**Dataset records:**

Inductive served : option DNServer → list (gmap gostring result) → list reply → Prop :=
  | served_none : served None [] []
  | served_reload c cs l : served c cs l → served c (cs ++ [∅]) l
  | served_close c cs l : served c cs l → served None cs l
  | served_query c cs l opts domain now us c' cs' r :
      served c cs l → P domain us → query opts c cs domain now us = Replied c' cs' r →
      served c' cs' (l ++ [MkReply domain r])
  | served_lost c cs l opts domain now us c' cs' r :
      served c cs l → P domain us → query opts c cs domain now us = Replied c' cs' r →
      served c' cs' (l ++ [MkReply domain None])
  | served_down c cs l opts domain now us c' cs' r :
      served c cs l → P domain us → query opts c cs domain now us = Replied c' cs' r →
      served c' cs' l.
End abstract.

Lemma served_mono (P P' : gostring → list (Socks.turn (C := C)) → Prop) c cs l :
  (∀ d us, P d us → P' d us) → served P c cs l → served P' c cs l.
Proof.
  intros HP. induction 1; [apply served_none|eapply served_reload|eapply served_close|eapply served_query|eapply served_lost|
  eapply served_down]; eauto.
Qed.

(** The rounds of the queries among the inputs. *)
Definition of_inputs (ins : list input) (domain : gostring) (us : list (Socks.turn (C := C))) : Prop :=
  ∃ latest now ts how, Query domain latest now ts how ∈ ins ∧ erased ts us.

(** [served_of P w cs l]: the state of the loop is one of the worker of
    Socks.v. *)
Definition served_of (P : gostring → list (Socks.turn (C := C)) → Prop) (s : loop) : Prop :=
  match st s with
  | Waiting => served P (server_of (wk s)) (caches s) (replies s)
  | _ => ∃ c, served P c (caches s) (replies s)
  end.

...

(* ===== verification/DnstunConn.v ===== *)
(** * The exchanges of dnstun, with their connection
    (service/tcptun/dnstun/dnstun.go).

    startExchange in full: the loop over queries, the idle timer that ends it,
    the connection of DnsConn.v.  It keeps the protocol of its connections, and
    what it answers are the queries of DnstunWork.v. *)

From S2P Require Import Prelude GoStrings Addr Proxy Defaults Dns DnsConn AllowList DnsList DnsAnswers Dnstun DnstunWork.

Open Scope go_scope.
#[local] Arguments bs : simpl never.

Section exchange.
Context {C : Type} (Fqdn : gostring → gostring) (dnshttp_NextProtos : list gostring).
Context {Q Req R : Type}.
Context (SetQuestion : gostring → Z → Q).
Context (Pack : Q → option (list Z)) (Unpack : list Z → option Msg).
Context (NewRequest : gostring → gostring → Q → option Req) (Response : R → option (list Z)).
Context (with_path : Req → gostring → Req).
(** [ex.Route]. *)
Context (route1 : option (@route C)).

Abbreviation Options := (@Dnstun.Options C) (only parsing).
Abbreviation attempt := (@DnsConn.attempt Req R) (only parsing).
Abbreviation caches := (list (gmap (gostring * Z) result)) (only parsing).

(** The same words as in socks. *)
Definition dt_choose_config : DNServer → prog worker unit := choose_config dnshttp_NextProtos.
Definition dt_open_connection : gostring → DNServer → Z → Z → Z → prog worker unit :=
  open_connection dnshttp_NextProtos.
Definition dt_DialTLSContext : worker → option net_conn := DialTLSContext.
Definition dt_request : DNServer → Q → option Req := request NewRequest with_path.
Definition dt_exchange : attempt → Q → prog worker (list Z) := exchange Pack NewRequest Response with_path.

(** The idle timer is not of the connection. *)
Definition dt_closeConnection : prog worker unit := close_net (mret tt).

--

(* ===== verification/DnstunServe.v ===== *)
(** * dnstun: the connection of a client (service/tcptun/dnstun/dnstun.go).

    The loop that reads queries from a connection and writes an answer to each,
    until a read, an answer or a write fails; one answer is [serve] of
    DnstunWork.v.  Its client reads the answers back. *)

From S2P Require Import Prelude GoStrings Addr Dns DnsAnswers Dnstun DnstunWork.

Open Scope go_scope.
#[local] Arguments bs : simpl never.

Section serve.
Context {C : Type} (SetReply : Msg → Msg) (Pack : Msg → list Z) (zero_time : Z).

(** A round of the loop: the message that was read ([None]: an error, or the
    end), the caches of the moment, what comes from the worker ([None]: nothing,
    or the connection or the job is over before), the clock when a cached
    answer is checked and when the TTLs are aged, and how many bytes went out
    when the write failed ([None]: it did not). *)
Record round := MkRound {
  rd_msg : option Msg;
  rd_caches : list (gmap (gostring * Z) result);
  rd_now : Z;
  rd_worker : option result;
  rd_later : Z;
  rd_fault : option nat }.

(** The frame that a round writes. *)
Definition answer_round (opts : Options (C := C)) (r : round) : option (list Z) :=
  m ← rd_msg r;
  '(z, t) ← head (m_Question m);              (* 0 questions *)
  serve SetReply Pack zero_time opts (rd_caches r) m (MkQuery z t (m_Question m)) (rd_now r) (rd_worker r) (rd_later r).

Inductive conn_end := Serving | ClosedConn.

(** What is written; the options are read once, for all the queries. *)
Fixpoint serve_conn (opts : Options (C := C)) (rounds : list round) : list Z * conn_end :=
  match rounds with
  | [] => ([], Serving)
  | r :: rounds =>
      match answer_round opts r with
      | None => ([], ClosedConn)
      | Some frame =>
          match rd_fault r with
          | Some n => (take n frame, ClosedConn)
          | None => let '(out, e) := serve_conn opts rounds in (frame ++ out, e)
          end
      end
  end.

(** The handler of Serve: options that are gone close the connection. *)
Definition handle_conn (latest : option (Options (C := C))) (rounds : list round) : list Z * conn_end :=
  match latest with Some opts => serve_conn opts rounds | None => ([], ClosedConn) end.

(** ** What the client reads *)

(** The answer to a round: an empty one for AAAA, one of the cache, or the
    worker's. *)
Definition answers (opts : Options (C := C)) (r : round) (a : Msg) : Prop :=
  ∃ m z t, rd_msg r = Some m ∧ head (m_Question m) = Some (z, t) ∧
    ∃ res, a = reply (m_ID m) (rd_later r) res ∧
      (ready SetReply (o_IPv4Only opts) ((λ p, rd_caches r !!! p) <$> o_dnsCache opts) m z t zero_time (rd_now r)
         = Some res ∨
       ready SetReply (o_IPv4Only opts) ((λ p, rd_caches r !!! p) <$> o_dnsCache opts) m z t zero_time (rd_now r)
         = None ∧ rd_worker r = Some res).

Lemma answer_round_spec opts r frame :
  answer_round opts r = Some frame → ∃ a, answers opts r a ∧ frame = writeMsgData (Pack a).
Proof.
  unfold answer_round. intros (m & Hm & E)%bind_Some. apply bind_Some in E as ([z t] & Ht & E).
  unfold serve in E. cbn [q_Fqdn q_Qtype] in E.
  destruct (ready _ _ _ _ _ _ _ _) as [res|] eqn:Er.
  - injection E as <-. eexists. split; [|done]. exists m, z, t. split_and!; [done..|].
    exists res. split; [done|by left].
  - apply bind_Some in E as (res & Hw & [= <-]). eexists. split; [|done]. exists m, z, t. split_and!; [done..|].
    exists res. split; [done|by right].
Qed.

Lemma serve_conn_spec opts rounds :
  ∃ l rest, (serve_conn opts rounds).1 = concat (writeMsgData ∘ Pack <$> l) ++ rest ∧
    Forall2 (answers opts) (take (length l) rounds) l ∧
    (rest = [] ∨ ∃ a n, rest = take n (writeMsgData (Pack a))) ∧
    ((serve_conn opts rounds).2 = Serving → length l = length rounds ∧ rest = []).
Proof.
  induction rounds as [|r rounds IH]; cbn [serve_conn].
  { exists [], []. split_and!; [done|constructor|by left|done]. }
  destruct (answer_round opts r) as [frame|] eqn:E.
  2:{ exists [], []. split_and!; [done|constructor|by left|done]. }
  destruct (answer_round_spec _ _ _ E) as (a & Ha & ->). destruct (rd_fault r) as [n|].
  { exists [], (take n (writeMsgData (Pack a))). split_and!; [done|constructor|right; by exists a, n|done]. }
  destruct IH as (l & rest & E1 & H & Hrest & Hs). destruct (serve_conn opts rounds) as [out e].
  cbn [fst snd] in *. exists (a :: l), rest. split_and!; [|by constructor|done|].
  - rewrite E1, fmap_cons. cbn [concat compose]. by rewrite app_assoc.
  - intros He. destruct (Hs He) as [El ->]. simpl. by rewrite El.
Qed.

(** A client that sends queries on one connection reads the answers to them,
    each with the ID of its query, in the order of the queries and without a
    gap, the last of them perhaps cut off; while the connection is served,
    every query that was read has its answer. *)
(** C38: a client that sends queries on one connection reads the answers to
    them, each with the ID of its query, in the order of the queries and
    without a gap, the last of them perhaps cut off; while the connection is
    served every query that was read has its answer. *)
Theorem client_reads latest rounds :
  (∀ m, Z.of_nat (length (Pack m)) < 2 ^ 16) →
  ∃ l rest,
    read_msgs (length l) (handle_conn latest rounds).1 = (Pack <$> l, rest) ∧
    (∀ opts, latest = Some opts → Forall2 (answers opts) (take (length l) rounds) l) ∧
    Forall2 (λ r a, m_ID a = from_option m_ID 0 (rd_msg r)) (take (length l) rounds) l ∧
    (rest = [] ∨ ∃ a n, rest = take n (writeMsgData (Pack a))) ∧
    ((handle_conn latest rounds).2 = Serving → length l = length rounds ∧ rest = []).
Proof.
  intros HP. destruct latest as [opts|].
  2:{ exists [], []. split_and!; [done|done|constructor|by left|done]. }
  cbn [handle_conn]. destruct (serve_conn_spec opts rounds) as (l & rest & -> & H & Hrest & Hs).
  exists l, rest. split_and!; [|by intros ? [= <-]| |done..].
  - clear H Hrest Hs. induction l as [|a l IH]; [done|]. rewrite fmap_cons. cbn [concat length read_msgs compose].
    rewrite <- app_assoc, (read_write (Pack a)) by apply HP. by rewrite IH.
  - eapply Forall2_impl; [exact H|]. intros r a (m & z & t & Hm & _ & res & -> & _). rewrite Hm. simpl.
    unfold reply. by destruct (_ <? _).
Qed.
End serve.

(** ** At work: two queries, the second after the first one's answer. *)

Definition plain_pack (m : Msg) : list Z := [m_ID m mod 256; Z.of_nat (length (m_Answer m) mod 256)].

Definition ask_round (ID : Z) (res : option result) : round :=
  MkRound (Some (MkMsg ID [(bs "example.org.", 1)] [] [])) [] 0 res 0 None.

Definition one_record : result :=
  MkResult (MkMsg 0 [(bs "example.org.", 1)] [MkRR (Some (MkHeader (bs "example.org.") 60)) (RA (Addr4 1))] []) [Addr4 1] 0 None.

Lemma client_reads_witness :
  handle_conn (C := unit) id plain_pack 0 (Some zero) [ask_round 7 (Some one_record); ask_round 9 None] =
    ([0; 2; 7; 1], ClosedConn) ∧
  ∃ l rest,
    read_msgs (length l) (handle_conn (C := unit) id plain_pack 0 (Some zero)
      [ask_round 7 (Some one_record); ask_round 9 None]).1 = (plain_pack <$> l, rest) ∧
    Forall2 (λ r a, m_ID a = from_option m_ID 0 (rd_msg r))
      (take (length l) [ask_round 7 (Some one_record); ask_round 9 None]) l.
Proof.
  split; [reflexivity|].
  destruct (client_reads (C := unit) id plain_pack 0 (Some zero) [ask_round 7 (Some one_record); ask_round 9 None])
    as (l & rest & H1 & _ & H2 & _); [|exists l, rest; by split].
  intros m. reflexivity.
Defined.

**Problem details:**
Wherever a line in the data above contains the word "ClosedConn", copy that line.

**Exercise answer:**
Inductive conn_end := Serving | ClosedConn.
      | None => ([], ClosedConn)
          | Some n => (take n frame, ClosedConn)
  match latest with Some opts => serve_conn opts rounds | None => ([], ClosedConn) end.
    ([0; 2; 7; 1], ClosedConn) ∧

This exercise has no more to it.